But without denying the darkness, we literally embrace it with the flickering light of this Easter Vigil!  On this cusp of liminality, between the deep sorrow of our world and of our lives, and the great joy of this Christ-life death could not contain, we stand.   We in no way are trying to drown out the brutality of yesterday or of the yesterdays of our suffering mother earth and of wounded sisters and brothers.  For the Christ we hail and alive among us still bears His wounds: pierced hands, pierced side, pierced heart!  The horror of His crucifixion remains imprinted upon His glorified body!  But those very wounds become fountains of healing grace.   Do I hear an Amen?!

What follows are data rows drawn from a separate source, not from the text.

(** One put of the request, at the end of what is there. *)
Ltac put_next lem Hh Hl :=
  let m := fresh "m" in let E := fresh "E" in let H1 := fresh "Hh" in let H2 := fresh "Hl" in
  match type of Hh with holds ?m0 0 ?l =>
    destruct (lem m0 l Hh) as (m & E & H1 & H2); [zlen_lia|]; rewrite E; cbn [mbind option_bind]; clear E Hh;
    rename H1 into Hh; rewrite Hl in H2; clear Hl; rename H2 into Hl; try clear m0 end.

Lemma publish_buf_ok m port alive :
  zlen m = EPMDBUF -> zlen alive + 13 <= EPMDBUF - 2 ->
  exists m', publish_buf m port alive = Some m' /\ zlen m' = EPMDBUF /\ holds m' 0 (alive2_req port alive).
Proof.
  intros Hl Hlen. unfold EPMDBUF in *. pose proof (holds_nil m) as Hh. unfold publish_buf.
  change (put16be m 0) with (put16be m (zlen (@nil Z))).
  put_next (fun m l => put16be_after m l (zlen alive + 13)) Hh Hl.
  put_next (fun m l => put8_after m l EI_EPMD_ALIVE2_REQ) Hh Hl.
  put_next (fun m l => put16be_after m l port) Hh Hl.
  put_next (fun m l => put8_after m l 104) Hh Hl.
  put_next (fun m l => put8_after m l EI_MYPROTO) Hh Hl.
  put_next (fun m l => put16be_after m l EI_DIST_HIGH) Hh Hl.
  put_next (fun m l => put16be_after m l EI_DIST_LOW) Hh Hl.
  put_next (fun m l => put16be_after m l (zlen alive)) Hh Hl.
  match type of Hh with holds ?m0 0 ?l =>
    destruct (store_after m0 l (alive ++ [0]) Hh) as (m1 & E1 & Hh1 & Hl1); [zlen_lia|];
    rewrite E1; cbn [mbind option_bind]; clear E1; rewrite app_assoc in Hh1;
    apply holds_app in Hh1 as [Hh1 _]; replace (zlen l + zlen alive) with (zlen (l ++ alive)) by zlen_lia end.
  rewrite Hl in Hl1. put_next (fun m l => put16be_after m l 0) Hh1 Hl1.
  eexists. split; [reflexivity|]. split; [exact Hl1|]. unfold alive2_req.
  revert Hh1. cbn [app]. by rewrite <- !app_assoc.
Qed.

Lemma port2_buf_ok m alive :
  zlen m = EPMDBUF -> zlen alive + 1 <= EPMDBUF - 3 ->
  exists m', port2_buf m alive = Some m' /\ zlen m' = EPMDBUF /\ holds m' 0 (port2_req alive ++ [0]).
Proof.
  intros Hl Hlen. unfold EPMDBUF in *. pose proof (holds_nil m) as Hh. unfold port2_buf.
  change (put16be m 0) with (put16be m (zlen (@nil Z))).
  put_next (fun m l => put16be_after m l (zlen alive + 1)) Hh Hl.
  put_next (fun m l => put8_after m l EI_EPMD_PORT2_REQ) Hh Hl.
  match type of Hh with holds ?m0 0 ?l =>
    destruct (store_after m0 l (alive ++ [0]) Hh) as (m1 & E1 & Hh1 & Hl1); [zlen_lia|] end.
  exists m1. split; [exact E1|]. split; [lia|]. unfold port2_req. revert Hh1. cbn [app]. by rewrite <- !app_assoc.
Qed.

(** ** How the client reads the answers *)

Lemma ei_epmd_r4_publish_ok e port alive n sent ws rs :
  0 <= ce_fd e -> zlen (ce_buf e) = EPMDBUF -> zlen alive + 13 <= EPMDBUF - 2 ->
  ei_write_fill (ce_writes e) (alive2_req port alive) = Some (0, sent, ws) ->
  ei_read_fill (ce_reads e) 4 = Some (0, take 4 (alive2_resp (Some n) EI_DIST_HIGH), rs) ->
  exists creation, ei_epmd_r4_publish e port alive = Some (ce_fd e, Some creation, alive2_req port alive).
Proof.
  intros Hfd Hb Hlen Hw Hr. unfold ei_epmd_r4_publish. replace (EPMDBUF - 2 <? zlen alive + 13) with false by lia.
  destruct (publish_buf_ok (ce_buf e) port alive Hb Hlen) as (m & -> & Hm & Hh). cbn [mbind option_bind].
  replace (ce_fd e <? 0) with false by lia.
  rewrite (holds_slice m 0 (alive2_req port alive)); [|done|unfold alive2_req; zlen_lia]. cbn [mbind option_bind].
  rewrite Hw. cbn [mbind option_bind]. change (negb (0 =? 0)) with false. cbv iota. rewrite Hr. cbn [mbind option_bind].
  apply ei_write_fill_all in Hw as ->.
  unfold alive2_resp. change (6 <=? EI_DIST_HIGH) with true. cbv iota.
  set (c := get_creation n). unfold put_int32. cbn [app take].
  set (b0 := Z.land (Z.shiftr c 24) 255). set (b1 := Z.land (Z.shiftr c 16) 255).
  change (negb (0 =? 0) || negb (zlen [EPMD_ALIVE2_X_RESP; 0; b0; b1] =? 4)) with false. cbv iota.
  destruct (store_some m 0 [EPMD_ALIVE2_X_RESP; 0; b0; b1]) as [m1 E]; [lia|rewrite Hm; unfold EPMDBUF; zlen_lia|].
  rewrite E. cbn [mbind option_bind]. pose proof (store_holds _ _ _ _ E) as Hh1. apply store_bounds in E as (_ & _ & Hl1).
  unfold publish_resp. apply get8_holds in Hh1 as [-> Hh1]; [|unfold byte_ok, EPMD_ALIVE2_X_RESP; lia]. cbn [mbind option_bind].
  change (negb (EPMD_ALIVE2_X_RESP =? EI_EPMD_ALIVE2_RESP) && negb (EPMD_ALIVE2_X_RESP =? EI_EPMD_ALIVE2_X_RESP)) with false.
  cbv iota. apply get8_holds in Hh1 as [-> Hh1]; [|unfold byte_ok; lia]. cbn [mbind option_bind].
  change (negb (0 =? 0)) with false. change (EPMD_ALIVE2_X_RESP =? EI_EPMD_ALIVE2_RESP) with false. cbv iota.
  assert (exists v s, get32be m1 (0 + 1 + 1) = Some (v, s)) as (v & s & ->); [|by eexists].
  unfold get32be. assert (forall k, 0 <= k < 512 -> exists b, mem_get m1 k = Some b) as Hget.
  { intros k Hk. unfold mem_get. replace (k <? 0) with false by lia. apply lookup_lt_is_Some_2.
    unfold zlen, EPMDBUF in *. lia. }
  destruct (Hget (0 + 1 + 1)) as [? ->]; [lia|]. destruct (Hget (0 + 1 + 1 + 1)) as [? ->]; [lia|].
  destruct (Hget (0 + 1 + 1 + 2)) as [? ->]; [lia|]. destruct (Hget (0 + 1 + 1 + 3)) as [? ->]; [lia|]. eauto.
Qed.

It is when those who loved Him, downtrodden and defeated, see His wounds, they finally recognize Him.   And we recognize Him, alive and bearing the wounds of his rejection and deadly defeat.    It is  those wounds we celebrate tonight as the channels of our hope, of our on-going metanoia, of our gratitude and yes, of our joy!  For these holy mysteries we celebrate invite us to a wholeness bigger than all the brokenness the world could ever muster, and a goodness greater than all the suffering we may experience.   And most importantly, we begin to know the Love that is stronger than death!  Do I hear an Amen?!

We learn that this Love has a face, and a name, and is holding us with hands that have known suffering, and continues to hold us in ours, whatever may come!   Do I hear an Amen?!

Amen indeed!

Mark your calendars now to join us in the 2025 Triduum Retreat, Holy Thursday, April 17 through Easter Sunday (breakfast), April 20, 2025.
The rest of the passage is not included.